Twin Cities readers may be familiar with the Herbalife company as much for its controversial multilevel marketing operations as for its broad claims of benefits in weight management and personal nutrition. However, to at least one attorney previously involved in trust litigation that has now spanned the course of nearly eight years, the company name may serve only as a reminder of what he once coined “the World War III of probate litigation.”

The epic trust dispute kicked off in 2005 when the ex-wife of company founder Mark Hughes and legal guardian of his son, Alexander Hughes, filed suit to remove the trustees of the Hughes Family Trust. The ex-wife accused the trustees of violating their fiduciary duties by paying themselves excessive legal and administration fees rather than managing the trust’s $400 million in assets for the benefit of the founder’s son.

The trustees, among them the young beneficiary’s grandfather, naturally insisted that they had performed admirably in the task of managing the estate’s sizable assets. They countered the allegations of fiduciary issues with assertions that the ex-wife had frustrated their efforts to meet with the boy and determine his wishes.

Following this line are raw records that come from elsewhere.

Lemma interpolate_between (s : list Q) (r : Q) :
  StronglySorted Qle s -> 0 <= r -> r <= len s - 1 ->
  nth (Z.to_nat (Qfloor r)) s 0 <= interpolate s r /\
  interpolate s r <= nth (Z.to_nat (Qceiling r)) s 0.
Proof.
  intros Hs H0 Hn.
  destruct (rank_bounds _ _ H0 Hn) as (Hf0 & Hfc & Hcn).
  assert (Hab : nth (Z.to_nat (Qfloor r)) s 0 <= nth (Z.to_nat (Qceiling r)) s 0)
    by (apply sorted_nth_le; [exact Hs | lia]).
  pose proof (Qfloor_le r) as Hf.
  unfold interpolate.
  destruct (floor_ceiling_cases r) as [[E Hr]|[E Hr]].
  - rewrite E. split; nra.
  - assert (Hw : r - inject_Z (Qfloor r) <= 1).
    { pose proof (Qle_ceiling r) as Hc. pose proof (Qlt_floor r) as Hlt.
      rewrite inject_Z_plus in Hlt. change (inject_Z 1) with 1 in Hlt. lra. }
    split; nra.
Qed.

Lemma interpolate_mono (s : list Q) (r1 r2 : Q) :
  StronglySorted Qle s -> 0 <= r1 -> r1 <= r2 -> r2 <= len s - 1 ->
  interpolate s r1 <= interpolate s r2.
Proof.
  intros Hs H0 H12 Hn.
  assert (H1n : r1 <= len s - 1) by lra.
  assert (H02 : 0 <= r2) by lra.
  destruct (rank_bounds _ _ H0 H1n) as (Hf1 & Hfc1 & Hc1).
  destruct (rank_bounds _ _ H02 Hn) as (Hf2 & Hfc2 & Hc2).
  destruct (interpolate_between _ _ Hs H0 H1n) as [L1 U1].
  destruct (interpolate_between _ _ Hs H02 Hn) as [L2 U2].
  pose proof (Qfloor_resp_le _ _ H12) as Hff.
  destruct (Z.eq_dec (Qfloor r1) (Qfloor r2)) as [E|E].
  - destruct (floor_ceiling_cases r1) as [[Ec1 Hr1]|[Ec1 Hr1]].
    + assert (Hi : interpolate s r1 == nth (Z.to_nat (Qfloor r1)) s 0)
        by (unfold interpolate; nra).
      rewrite Hi, E. exact L2.
    + destruct (floor_ceiling_cases r2) as [[Ec2 Hr2]|[Ec2 Hr2]].
      * rewrite <- E in Hr2. lra.
      * assert (Hab : nth (Z.to_nat (Qfloor r1)) s 0
                      <= nth (Z.to_nat (Qceiling r1)) s 0)
          by (apply sorted_nth_le; [exact Hs | lia]).
        unfold interpolate. rewrite Ec2, <- E, <- Ec1.
        pose proof (Qfloor_le r1). nra.
  - assert (Hlt : (Qfloor r1 < Qfloor r2)%Z) by lia.
    assert (Hc : (Qceiling r1 <= Qfloor r2)%Z)
      by (destruct (floor_ceiling_cases r1) as [[Ec _]|[Ec _]]; lia).
    assert (Hmid : nth (Z.to_nat (Qceiling r1)) s 0
                   <= nth (Z.to_nat (Qfloor r2)) s 0)
      by (apply sorted_nth_le; [exact Hs | lia]).
    lra.
Qed.

Lemma min_spec (l : list Q) (m : Q) :
  min l = Some m -> In m l /\ Forall (Qle m) l.
Proof.
  revert m. induction l as [|x r IH]; intros m; simpl; [discriminate|].
  destruct (min r) as [m'|] eqn:E.
  - destruct (IH _ eq_refl) as [Hin Hall].
    destruct (Qle_bool x m') eqn:C; intros [= <-].
    + apply Qle_bool_iff in C. split; [now left|].
      constructor; [lra|]. eapply Forall_impl; [|exact Hall].
      intros z Hz. simpl in Hz. lra.
    + split; [now right|].
      constructor; [|exact Hall].
      apply Qlt_le_weak, Qnot_le_lt. intro H. apply Qle_bool_iff in H. congruence.
  - intros [= <-]. destruct r; [|simpl in E; destruct (min r); discriminate].
    split; [now left|]. constructor; [lra|constructor].
Qed.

What began as a dispute centered primarily on a complicated tax-savings scheme that led to a loss in the wake of a $350 million claim against the estate ultimately devolved into personal warfare in which the ex-wife levied sexual harassment claims against one trustee and openly accused another of being complicit in the founder’s death.

When the founder’s son turned 18, he jumped into the fray as well. The ongoing litigation has become a slew of suits and countersuits with five different law firms headed to court to hash out claims involving more than $3 million in legal fees. In the morass of mixed claims, even the attorneys will need good attorneys to escape the fallout from this explosive probate dispute.